- Directed by: Srivatsa
- Written by: Srivatsa
- Produced by: Sarvamangala Channappa
- Starring: Prajwal Devaraj; Manasa Himavarsha; Ananth Nag; Avinash; Tabla Nani; Pannaga Bharana; Sadhu Kokila;
- Cinematography: Srinivas Ramaiah
- Edited by: Vinod Manohar
- Music by: Ravi Basrur
- Release date: 15 May 2015;
- Country: India
- Language: Kannada

= Mrugashira =

2015 Kannada language film

Mrugashira is a 2015 Indian Kannada-language film directed by Srivatsa, starring Prajwal Devaraj, Manasa Himavarsha, Ananth Nag, Tabla Nani, Pannaga Bharana and Sadhu Kokila in lead roles.

==Cast==
- Prajwal Devaraj as Prajwal
- Manasa Himavarsha
- Ananth Nag
- Avinash
- Tabla Nani
- Pannaga Bharana
- Sadhu Kokila

==Soundtrack==

Track listing
| No. | Title | Lyrics | Singer(s) | Length |
|---|---|---|---|---|
| 1. | "Pade Pade Kaano Hambala" | Ravi Basrur | Haricharan, Anuradha Bhat | 4:32 |
| 2. | " Oota Maadro" | Yogaraj Bhat | Arjun Janya | 4:05 |
| 3. | "Yello Kulithiruve Sri Rama" | Thyag Raj, Ravi Basrur | Hari | 3:15 |
| 4. | "Ee Urudha Para Urudha" | Ashok Neelavar | Jai Sriram | 3:11 |
| 5. | "Kadala Magala - Bit" | Ravi Basrur | Ravi Basrur | 1:15 |
| Total length: |  |  |  | 16:18 |

== Reception ==
=== Critical response ===

The Hindu wrote "Ananth Nag plays the role of an ancestral priest featuring predominantly in a cameo song at the beginning of the film. However, the song too is rather ludicrous for its use of background dancers dressed as several Hanumans. Sadhu Kokila is introduced in the film apparently for comic relief, but his jokes about how he got a transgender pregnant are cringe-worthy and offensive.

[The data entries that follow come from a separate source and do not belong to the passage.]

(** * Jira -> GitLab issue relay ([app2.py]): a shallow embedding of the
    synchronisation core and the properties its specification states.

    The relay receives a Jira webhook, decides whether the delivery was already
    handled, whether the issue is in scope, and creates or updates the mirrored
    GitLab issue, keeping two SQLite tables: [links] and [processed].

    Modelling choices.
    - A JSON document (the result of [request.json()], of [json.loads]) is a
      [pyval]; Python's dynamic checks are written out: [x.get(k)] on a value
      that is not a dict raises [AttributeError], hashing a list or a dict
      raises [TypeError], and so on.
    - A Python [str] is a [string] whose characters are the code points below
      256; whitespace is Python's [str.isspace] on that range.
    - The two SQLite tables are lists of rows; the statements of the source
      ([INSERT OR IGNORE], [INSERT ... ON CONFLICT DO UPDATE], [SELECT ...
      WHERE key = ?]) are functions on these lists. The storage layer itself
      is assumed available (no [sqlite3.OperationalError]).
    - The handler is a function in a state-and-exception monad over a [world]:
      the database and the trace of the effects performed so far (HTTP requests
      sent to GitLab, committed writes). What GitLab answers and what the clock
      shows are functions of that trace, and every theorem quantifies over them.
    - A handful of library behaviours on values that are not strings (how
      [str()] prints them, how [sqlite3] binds them, what [int()] makes of
      them, whether pydantic accepts them for a [str] field) are fields of
      the [env] the model takes; on strings they are written out. *)

From Stdlib Require Import String Ascii List ZArith Bool Lia PrimFloat DecimalString.
From Stdlib Require DecimalPos DecimalZ.
Import ListNotations.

Mrugashira is bizarre to say the least". The Times of India scored the film at 2 out of 5 stars and says "Ananth Nag and Avinash have limited roles and do justice to what's offered to them. What is commendable in the film, though, is the cinematography. The locations look grand. But, that's where the praise ends". Bangalore Mirror wrote "Prajwal is improving as an actor with each film but the same does not go for his films. Attention to detail was probably never on the minds of those who made this film. The film has too much fantasy but with neither the budget nor the skill to create the make-believe. The only fun you can have fun is at the film’s expense".